Ja, genau. Well, so I'm 35 and looking back, I'm like, oh, I'm for sure trans. But then, and for 10 years, I thought every day about top surgery. And I just never thought I'd be brave enough to do it. I thought it was such a huge deal and such a massive thing. And then I just did it at Christmas. And it's been incredible. And I didn't think that this type of joy or like,
Ich fühlte mich nicht komfortabel in meinem Körper. Ich dachte nicht, dass es für mich zugänglich war. Ich dachte, dass es für mich zugänglich war. Ich dachte, dass es für mich zugänglich war. Ich dachte, dass es zugänglich war. Ja, und sie sind gut geworden. Pronomen sind schwer für Menschen. Ich meine, es ist schwer, wenn du nicht in einer Gemeinschaft bist, in der du die Musen oft hörst.
Und es wird ganz schnell zweifelhaft, glaube ich. Aber für sie, sie leben eine ziemlich leise und leise Leben. Und sie können noch nicht wirklich ihre Hände daran wenden. Aber sie versuchen. Und sie haben eine interessante Sache gesagt, die letzte Zeit, als sie mich besucht haben. I was like swimming in front of them and I think they could just see how happy I am.

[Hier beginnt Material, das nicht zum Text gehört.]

(** * Pyobfuscate: a shallow embedding of the obfuscation passes

    The passes of the obfuscator are embedded as Rocq functions over a small
    Python syntax tree (module [ast]); the code the passes generate is run by
    a fuelled interpreter for that tree (section "Interpreter") or, for the
    decoders the number strategies emit as source text, translated directly
    to Rocq functions. *)

From Stdlib Require Import ZArith List String Ascii Bool Lia.
From Stdlib Require Import DecimalString DecimalZ DecimalNat DecimalPos DecimalFacts.
From stdpp Require Import base gmap strings.

Set Warnings "-register-all".

Import ListNotations.
Local Open Scope string_scope.
Local Open Scope Z_scope.

(* ===================================================================== *)
(** ** Python integers and strings *)
(* ===================================================================== *)

(** [str(i)] for an int. *)
Definition py_str (z : Z) : string := NilZero.string_of_int (Z.to_int z).

(** [int(s)] on decimal text; [None] stands for [ValueError]. *)
Definition py_int (s : string) : option Z :=
  option_map Z.of_int (NilZero.int_of_string s).

(** [ceil(p / q)] for integers [p], [q] with [q <> 0], computed exactly. *)
Definition ceil_div (p q : Z) : Z := - ((- p) / q).

(** [len(range(start, stop, step))] for [step <> 0]. *)
Definition range_len (start stop step : Z) : Z :=
  if (0 <? step) && (start <? stop) then 1 + (stop - 1 - start) / step
  else if (step <? 0) && (stop <? start) then 1 + (start - 1 - stop) / (0 - step)
  else 0.

(** The elements of [range(start, stop, step)]: [r[i] = start + step*i]. *)
Definition py_range (start stop step : Z) : list Z :=
  map (fun i => start + step * Z.of_nat i)
      (seq 0 (Z.to_nat (range_len start stop step))).
(** * split_cv_data.py: cross-validation splits for the decagon and qm9 datasets

    A shallow embedding of [src/split_cv_data.py] and the properties of its
    graph loader, side-effect extractor, negative sampler, fold splitter and
    fold writer.

    Conventions of the embedding:
    - a Python [set] of drug pairs is a [gset (string * string)];
      [list(s)] is [elements s] (Python leaves the order unspecified);
    - a Python [dict] is an insertion-ordered association list ([odict]),
      because [enumerate(side_effects)] and [sorted(...)] observe the order;
    - a Python [int] that counts is a [nat], one that takes part in index
      arithmetic ([n_fold], slice bounds) is a [Z];
    - a raised exception is the [Raise] branch of [result];
    - the [while] loop of the sampler takes fuel, [None] standing for a loop
      that is still running when the fuel is used up;
    - the draws of [np.random] come from an oracle [nat -> nat * nat] and
      those of [random] from an oracle [nat -> nat], each indexed by the
      number of draws made so far;
    - text printed to the terminal ([print], [tqdm]) is left out. *)

From Stdlib Require Import ZArith Lia.
From stdpp Require Import gmap strings list.
(** * tcpretrans.bpf.c: the TCP retransmission probe

    A shallow embedding of [src/internal/ebpf/c/tcpretrans.bpf.c]: the
    [struct event] record, the [events] perf event array, the helper
    [read_sock_common] and the kprobe [tcp_retransmit_skb], followed by the
    properties of the probe that the specification states. *)

From Stdlib Require Import ZArith List Bool Lia.
From Stdlib Require Import Strings.Byte.
Import ListNotations.
Open Scope Z_scope.

(** ** Fixed-width unsigned integers *)

(** The unsigned integer types of the source ([u8], [u16], [u32]) and the
    [u64] that [bpf_get_current_pid_tgid] returns.  A value of such a type is
    a [Z]; storing into it keeps the low bits. *)
Inductive ctype : Type := u8 | u16 | u32 | u64.

Definition sizeof (t : ctype) : Z :=
  match t with u8 => 1 | u16 => 2 | u32 => 4 | u64 => 8 end.

Definition cast (t : ctype) (v : Z) : Z := v mod 2 ^ (8 * sizeof t).

Definition in_range (t : ctype) (v : Z) : Prop := 0 <= v < 2 ^ (8 * sizeof t).

(** ** Data model *)

(** [struct event] (lines 8-17).  [comm] is the [char comm[16]] array. *)
Record event : Type := mk_event {
  pid : Z;
  saddr : Z;
  daddr : Z;
  lport : Z;
  dport : Z;
  state : Z;
  type : Z;
  comm : list byte
}.

(** [sizeof(e->comm)] and [sizeof(e)]: 21 bytes of scalars, 16 of [comm],
    3 of tail padding to the 4-byte alignment of the struct. *)
Definition sizeof_comm : nat := 16.
Definition sizeof_event : nat := 40.

(** [struct event e = {};] (line 55). *)
Definition event_zero : event :=
  mk_event 0 0 0 0 0 0 0 (repeat x00 sizeof_comm).

(** Stores through the [struct event *e] pointer.  Each one converts the
    value to the type of the member it writes. *)
Definition set_pid (v : Z) (e : event) : event :=
  mk_event (cast u32 v) (saddr e) (daddr e) (lport e) (dport e) (state e) (type e) (comm e).
Definition set_saddr (v : Z) (e : event) : event :=
  mk_event (pid e) (cast u32 v) (daddr e) (lport e) (dport e) (state e) (type e) (comm e).
Definition set_daddr (v : Z) (e : event) : event :=
  mk_event (pid e) (saddr e) (cast u32 v) (lport e) (dport e) (state e) (type e) (comm e).
Definition set_lport (v : Z) (e : event) : event :=
  mk_event (pid e) (saddr e) (daddr e) (cast u16 v) (dport e) (state e) (type e) (comm e).
Definition set_dport (v : Z) (e : event) : event :=
  mk_event (pid e) (saddr e) (daddr e) (lport e) (cast u16 v) (state e) (type e) (comm e).
Definition set_state (v : Z) (e : event) : event :=
  mk_event (pid e) (saddr e) (daddr e) (lport e) (dport e) (cast u32 v) (type e) (comm e).
Definition set_type (v : Z) (e : event) : event :=
  mk_event (pid e) (saddr e) (daddr e) (lport e) (dport e) (state e) (cast u8 v) (comm e).
Definition set_comm (v : list byte) (e : event) : event :=
  mk_event (pid e) (saddr e) (daddr e) (lport e) (dport e) (state e) (type e) v.

(** The members of the kernel's [struct sock_common] that the probe reads,
    as a relocation-safe read finds them: [Some v] when the member can be
    read and holds [v], [None] when the read of that member fails. *)
Record sock_common : Type := mk_sock_common {
  skc_family : option Z;
  skc_rcv_saddr : option Z;
  skc_daddr : option Z;
  skc_num : option Z;
  skc_dport : option Z;
  skc_state : option Z
}.

(** [struct sock]: its first member is the [sock_common] header, which is
    what the cast [(struct sock_common * )sk] of line 56 reaches. *)
Record sock : Type := mk_sock { __sk_common : sock_common }.

(** The members hold values of their C types: [skc_family], [skc_num] and
    [skc_dport] are 16 bits wide, the two addresses 32, [skc_state] 8. *)
Definition member_ok (t : ctype) (m : option Z) : Prop :=
  match m with Some v => in_range t v | None => True end.

Definition sock_common_ok (skc : sock_common) : Prop :=
  member_ok u16 (skc_family skc) /\ member_ok u32 (skc_rcv_saddr skc) /\
  member_ok u32 (skc_daddr skc) /\ member_ok u16 (skc_num skc) /\
  member_ok u16 (skc_dport skc) /\ member_ok u8 (skc_state skc).

(** ** The kernel as the probe sees it *)

(** Calls of BPF helpers, logged in program order with the size argument
    each one is given. *)
Inductive helper_call : Type :=
| Get_current_pid_tgid
| Get_current_comm (size : Z)
| Probe_read_kernel (size : Z)
| Perf_event_output (size : Z).

(** The state a probe invocation runs in: the task scheduled on the
    executing CPU (the 64-bit value of [bpf_get_current_pid_tgid] and the
    task's command name), the index of that CPU, the [events] perf event
    array (lines 19-23) as the records submitted to it so far, oldest
    first and each with the CPU slot it went to, and the log of helper
    calls. *)
Record kernel : Type := mk_kernel {
  current_pid_tgid : Z;
  current_comm : list byte;
  current_cpu : Z;
  events : list (Z * event);
  calls : list helper_call
}.

Definition log (c : helper_call) (k : kernel) : kernel :=
  mk_kernel (current_pid_tgid k) (current_comm k) (current_cpu k)
            (events k) (calls k ++ [c]).

Definition submit (e : event) (k : kernel) : kernel :=
  mk_kernel (current_pid_tgid k) (current_comm k) (current_cpu k)
            (events k ++ [(current_cpu k, e)]) (calls k).

(** A BPF program fragment: it runs in a kernel state and leaves a result
    and the state after it. *)
Definition bpf (A : Type) : Type := kernel -> A * kernel.

Definition ret {A : Type} (a : A) : bpf A := fun k => (a, k).

Definition bind {A B : Type} (m : bpf A) (f : A -> bpf B) : bpf B :=
  fun k => let (a, k') := m k in f a k'.

Declare Scope bpf_scope.
Delimit Scope bpf_scope with bpf.
Notation "x <- m ;; f" := (bind m (fun x => f))
  (at level 61, m at next level, right associativity) : bpf_scope.
Notation "m ;;; f" := (bind m (fun _ => f))
  (at level 61, right associativity) : bpf_scope.

(** ** Helpers *)

(** Modelled from the spec: the kernel helper [bpf_get_current_pid_tgid]
    (declared in bpf/bpf_helpers.h, not part of the sources), which returns
    [tgid << 32 | pid] of the task scheduled on the executing CPU as a
    [u64]; section 4.1 step 2 of the spec. *)
Definition bpf_get_current_pid_tgid : bpf Z :=
  fun k => (cast u64 (current_pid_tgid k), log Get_current_pid_tgid k).

(** Modelled from the spec: the kernel helper [bpf_get_current_comm]
    (bpf/bpf_helpers.h), which fills a buffer of [size] bytes with the
    truncated command name of the current task: the name up to its first
    NUL and at most [size - 1] bytes of it, the rest of the buffer NUL. *)
Fixpoint copy_comm (size : nat) (src : list byte) : list byte :=
  match size with
  | O => []
  | S O => [x00]
  | S n =>
      match src with
      | [] => x00 :: copy_comm n []
      | c :: rest =>
          if Byte.eqb c x00 then x00 :: copy_comm n []
          else c :: copy_comm n rest
      end
  end.

Definition bpf_get_current_comm (size : nat) : bpf (list byte) :=
  fun k => (copy_comm size (current_comm k),
            log (Get_current_comm (Z.of_nat size)) k).

(** Modelled from the spec: the macro [BPF_CORE_READ] of
    bpf/bpf_core_read.h, the relocation-safe read of section 4.1.
    [BPF_CORE_READ(skc, member)] for a member of type [t] is one
    [bpf_probe_read_kernel] of [sizeof t] bytes into a temporary, whose
    value is the result.  The macro drops the status of the read; when the
    read fails the value is unavailable and the helper leaves the temporary
    zeroed. *)
Definition read_value (t : ctype) (m : option Z) : Z :=
  match m with Some v => cast t v | None => 0 end.

Definition BPF_CORE_READ (t : ctype) (skc : sock_common)
    (member : sock_common -> option Z) : bpf Z :=
  fun k => (read_value t (member skc), log (Probe_read_kernel (sizeof t)) k).

(** Modelled from the spec: the kernel helper [bpf_perf_event_output]
    (bpf/bpf_helpers.h) as called on line 59,
    [bpf_perf_event_output(ctx, &events, BPF_F_CURRENT_CPU, &e, sizeof(e))]:
    the record is handed to the slot of the executing CPU (section 4.1
    step 5).  What the channel does with a record it has no room for
    (section 4.2) happens behind this call and is not modelled. *)
Definition bpf_perf_event_output (e : event) : bpf Z :=
  fun k => (0, submit e (log (Perf_event_output (Z.of_nat sizeof_event)) k)).

(** Byte order of the machine the probe is compiled for. *)
Inductive byte_order : Type := little_endian | big_endian.

(** Modelled from the spec: [___bpf_swab16] of bpf/bpf_endian.h, on which
    [bpf_ntohs] rests: the two bytes of a 16-bit value exchanged. *)
Definition bpf_swab16 (x : Z) : Z :=
  cast u16 (Z.lor (Z.shiftr (Z.land x 65280) 8) (Z.shiftl (Z.land x 255) 8)).

(** Little-endian layout of the low [n] bytes of [v]. *)
Definition byte_of_Z (v : Z) : byte :=
  match Byte.of_N (Z.to_N (v mod 256)) with Some b => b | None => x00 end.

Fixpoint le_bytes (n : nat) (v : Z) : list byte :=
  match n with
  | O => []
  | S m => byte_of_Z v :: le_bytes m (v / 256)
  end.

(** What the headers outside this file fix for the machine the probe is
    built for: the numbers of the address families compared against in
    [read_sock_common], and the byte order.  The probe is modelled for any
    choice of them. *)
Class target : Type := {
  AF_INET : Z;
  AF_INET6 : Z;
  host : byte_order
}.

(** [struct sk_buff], the segment being retransmitted: the kprobe is handed
    a pointer to it and never reads through it. *)
Record sk_buff : Type := mk_sk_buff { skb_data : list byte }.

Section Probe.

Context {T : target}.

(** Modelled from the spec: [bpf_ntohs] of bpf/bpf_endian.h, network
    (big-endian) to host order for 16 bits: a byte swap on a little-endian
    host, nothing on a big-endian one. *)
Definition bpf_ntohs (x : Z) : Z :=
  match host with
  | little_endian => bpf_swab16 x
  | big_endian => cast u16 x
  end.

(** An integer of [n] bytes as it lies in memory on the host. *)
Definition int_bytes (n : nat) (v : Z) : list byte :=
  match host with
  | little_endian => le_bytes n v
  | big_endian => rev (le_bytes n v)
  end.
(** ** The Width Modulator *)





(** A sequence whose widths are all numbers. *)
Lemma numericWidths_Num (opts : Options) (pts : list Point) (minW maxW : R) :
  numericWidths opts pts ->
  exists ws,
    calculateWidths opts pts minW maxW = Some (map Num ws)
    /\ length ws = length pts.
Proof.
  intros Hnumeric. destruct (usePressure opts pts) eqn:Hmode.
  - assert (Hpressed : Forall (fun p => pressure p <> None) pts).
    { destruct Hnumeric as [Hoff|Hall]; [|exact Hall].
      apply usePressure_spec in Hmode. destruct Hmode as [Hon _]. congruence. }
    exists (map (fun p => minW + (maxW - minW)
                          * match pressure p with Some pr => pr | None => 0 end)
                pts).
    split; [|apply length_map].
    unfold calculateWidths.
    rewrite (calculateWidths_pressure opts minW maxW Rdiv pts Hmode), map_map.
    f_equal. apply map_ext_in. intros p Hin.
    rewrite Forall_forall in Hpressed. specialize (Hpressed p Hin).
    unfold Reference.pressureWidth. destruct (pressure p); [reflexivity|congruence].
  - eexists. split; [apply calculateWidths_velocity; exact Hmode|].
    apply velocityWidths_length.
Qed.

(** ** The outline *)

Lemma midpointCurves_length (walk : list (Ext.xnum * Ext.xnum)) :
  length (midpointCurves walk) = (length walk - 1)%nat.
Proof.
  induction walk as [|p1 walk IH]; [reflexivity|].
  destruct walk as [|p2 walk]; [reflexivity|].
  change (midpointCurves (p1 :: p2 :: walk))
    with (QuadTo (toFixedText (fst p1)) (toFixedText (snd p1))
            (toFixedText (Ext.xhalf (Ext.xadd (fst p1) (fst p2))))
            (toFixedText (Ext.xhalf (Ext.xadd (snd p1) (snd p2))))
          :: midpointCurves (p2 :: walk)).
  cbn [length] in *. rewrite IH. lia.
Qed.

Lemma outlineText_length (pts : list Point) (widths : list jsnum) :
  (2 <= length pts)%nat ->
  length (outlineText pts widths) = (2 * length pts + 3)%nat.
Proof.
  intros Hseveral. unfold outlineText.
  rewrite !length_app, !midpointCurves_length, length_rev, !outlineOf_length.
  cbn [length]. lia.
Qed.

Lemma outlineOf_nth (side : R) (pts : list Point) (widths : list jsnum)
    (i : nat) :
  (i < length pts)%nat ->
  nth i (outlineOf side pts widths) nowhere = outlinePointAt side pts widths i.
Proof.
  intros Hi. unfold outlineOf.
  rewrite (nth_indep _ nowhere (outlinePointAt side pts widths 0))
    by (rewrite length_map, length_seq; exact Hi).
  rewrite map_nth, seq_nth by exact Hi. reflexivity.
Qed.

Lemma outlinePointAt_nowhere (side : R) (pts : list Point)
    (widths : list jsnum) (i : nat) :
  notANumber widths i -> outlinePointAt side pts widths i = nowhere.
Proof.
  intros Hnone. unfold outlinePointAt.
  destruct (nth_error widths i) as [[w|]|] eqn:Hw; try reflexivity.
  destruct (Hnone w Hw).
Qed.

Lemma halfWidthOf_nowhere (widths : list jsnum) (i : nat) :
  notANumber widths i -> halfWidthOf widths i = Ext.Nan.
Proof.
  intros Hnone. unfold halfWidthOf.
  destruct (nth_error widths i) as [[w|]|] eqn:Hw; try reflexivity.
  destruct (Hnone w Hw).
Qed.

(** X5.  The Outline Path Builder does not fail on widths that are not
    numbers.  For at least two points and any array of widths, too short
    or with [NaN] in it, it returns a closed path of [2 n + 3] commands
    for [n] points.  In the two arrays that its first loop builds, the
    outline points of a point whose width is missing or [NaN] are [NaN] in
    both coordinates, and they are written so: when the first width is not
    a number the path starts with [M NaN,NaN A NaN,NaN 0 0 1 NaN,NaN]. *)
Theorem outline_written_whatever_the_widths :
  forall (opts : Options) (pts : list Point) (widths : list jsnum),
    (2 <= length pts)%nat ->
    generateSmoothSvgPathData opts pts widths = Some (outlineText pts widths)
    /\ length (outlineText pts widths) = (2 * length pts + 3)%nat
    /\ for_loop 0 (length pts) (outlineBody pts widths) ([], [])
       = Some (outlineOf 1 pts widths, outlineOf (-1) pts widths)
    /\ (forall i, (i < length pts)%nat -> notANumber widths i ->
        nth i (outlineOf 1 pts widths) nowhere = (Ext.Nan, Ext.Nan)
        /\ nth i (outlineOf (-1) pts widths) nowhere = (Ext.Nan, Ext.Nan))
    /\ (notANumber widths 0 ->
        exists rest,
          outlineText pts widths
          = MoveTo (Word "NaN") (Word "NaN")
            :: ArcTo (Word "NaN") (Word "NaN") 0 false true
                     (Word "NaN") (Word "NaN")
            :: rest).
Proof.
  intros opts pts widths Hseveral.
  split; [apply outlineText_code; exact Hseveral|].
  split; [apply outlineText_length; exact Hseveral|].
  split.
  { rewrite for_loop_from, Nat.sub_0_r.
    rewrite (outline_loop pts widths Hseveral) by lia. reflexivity. }
  split.
  - intros i Hi Hnone. rewrite !outlineOf_nth by exact Hi.
    rewrite !outlinePointAt_nowhere by exact Hnone. split; reflexivity.
  - intros Hnone. unfold outlineText, capAt.
    rewrite !outlineOf_nth by lia.
    rewrite !outlinePointAt_nowhere by exact Hnone.
    rewrite (halfWidthOf_nowhere widths 0 Hnone).
    eexists. reflexivity.
Qed.
Lemma loop_spec total imgs : forall idx st,
  0 < idx -> idx + Z.of_nat (List.length imgs) - 1 <= total ->
  loop world self a4 total idx imgs st
  = (mkLoopState (canvas_after world self a4 imgs (ls_canvas st))
       (ls_failed st ++ failure_entries world self a4 imgs)
       (ls_progress st
        ++ map (fun i => percent_value i total)
             (indices idx (List.length imgs))),
     Ok tt).
Proof.
  induction imgs as [|p imgs IH]; intros idx st Hidx Hlen.
  - cbn. rewrite !app_nil_r. now destruct st.
  - cbn [loop]. cbn [List.length] in Hlen.
    rewrite iteration_spec by lia.
    rewrite IH by (cbn [List.length] in *; lia).
    cbn [ls_canvas ls_failed ls_progress canvas_after fold_left List.length
         indices map].
    unfold failure_entries. cbn [flat_map].
    rewrite app_nil_r, <- !app_assoc. reflexivity.
Qed.

End LoopFacts.

(** [run], in closed form. *)
Theorem run_spec world self :
  run world self =
  let n := List.length (images self) in
  let c := canvas_after world self Units.A4 (images self)
             (blank_canvas (output_file self)) in
  let '(c', r) := canvas.save world c in
  mkOutcome c'
    (map (fun i => percent_value i (Z.of_nat n)) (indices 1 n))
    (failure_entries world self Units.A4 (images self)
     ++ match r with
        | Ok _ => []
        | Raise e => [creation_failure e]
        end).
Proof.
  unfold run.
  replace (if use_a4 self
           then canvas.new (output_file self) (Some Units.A4)
           else canvas.new (output_file self) None)
    with (blank_canvas (output_file self))
    by (destruct (use_a4 self); reflexivity).
  rewrite loop_spec by lia.
  cbn [ls_canvas ls_failed ls_progress app]. cbv zeta.
  destruct (canvas.save world _) as [c' [[]|e]]; [|reflexivity].
  now rewrite app_nil_r.
Qed.


(** ** Progress values *)


Lemma indices_length start n : List.length (indices start n) = n.
Proof. revert start. induction n; intros; cbn; auto. Qed.

Lemma indices_In start n i :
  In i (indices start n) -> start <= i < start + Z.of_nat n.
Proof.
  revert start. induction n as [|n IH]; intros start; cbn [indices In].
  - tauto.
  - intros [<-|H]; [lia|]. apply IH in H. lia.
Qed.

Lemma indices_snoc start n :
  indices start (S n) = indices start n ++ [start + Z.of_nat n].
Proof.
  revert start. induction n as [|n IH]; intros start.
  - cbn. f_equal. lia.
  - change (indices start (S (S n))) with (start :: indices (start + 1) (S n)).
    rewrite IH. cbn [indices app]. do 2 f_equal. f_equal. lia.
Qed.

Lemma indices_nth start n k :
  (k < n)%nat -> nth_error (indices start n) k = Some (start + Z.of_nat k).
Proof.
  revert start k. induction n as [|n IH]; intros start k Hk; [lia|].
  destruct k as [|k]; cbn [indices nth_error].
  - f_equal. lia.
  - rewrite IH by lia. f_equal. lia.
Qed.

Lemma percent_values_sorted total n : forall start,
  0 < start -> start + Z.of_nat n - 1 <= total ->
  StronglySorted Z.le
    (map (fun i => percent_value i total) (indices start n)).
Proof.
  induction n as [|n IH]; intros start Hs Hn; cbn [indices map].
  - constructor.
  - constructor; [apply IH; lia|].
    apply Forall_forall. intros p Hp. apply in_map_iff in Hp.
    destruct Hp as (i & <- & Hi). apply indices_In in Hi.
    apply (percent_monotone start i total); try lia;
      apply percent_value_ok; lia.
Qed.

(** C1, amended. Every image of the list, failed or not, is followed by
    exactly one progress emission, and the value emitted after image number
    [idx] is [int(idx / total * 100)]: the double-precision product
    truncated toward zero, not rounded. *)
Theorem progress_per_image world self :
  List.length (progress (run world self)) = List.length (images self) /\
  Forall2 (fun idx p => percent idx (Z.of_nat (List.length (images self))) = Ok p)
    (indices 1 (List.length (images self)))
    (progress (run world self)).
Proof.
  rewrite run_spec. cbv zeta. destruct (canvas.save world _) as [c' r].
  cbn [progress].
  set (n := List.length (images self)).
  split; [now rewrite length_map, indices_length|].
  assert (H : forall l, (forall i, In i l -> 0 < i <= Z.of_nat n) ->
            Forall2 (fun idx p => percent idx (Z.of_nat n) = Ok p) l
              (map (fun i => percent_value i (Z.of_nat n)) l)).
  { induction l as [|i l IH]; intros Hl; cbn [map]; constructor.
    - apply percent_value_ok, Hl. now left.
    - apply IH. intros j Hj. apply Hl. now right. }
  apply H. intros i Hi. apply indices_In in Hi. lia.
Qed.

And they said, we can't really understand the pronoun thing, but we want you to know that we see you as you are. Like we can see that you're not a girl and you don't feel like a girl. And so we do know and see you and all your nuances and everything, but it's just linguistically we can't get it.
Vielen Dank.
I think that one of the things that has really helped me, not only the fact that I'm very non-binary in so much of my life, I just, I feel like I'm attached to the pronoun she, her. And so one of our children, they have a non-binary friend that uses the pronouns they, them. And it blew my mind when I started to think of it as just a third way.
Rather than just having two options, there is a middle option. And that helped me orient how to communicate. And by the way, I still make mistakes. We all do. And just moving beyond those mistakes as quickly and as least dramatically as possible has been really kind of shifting for me.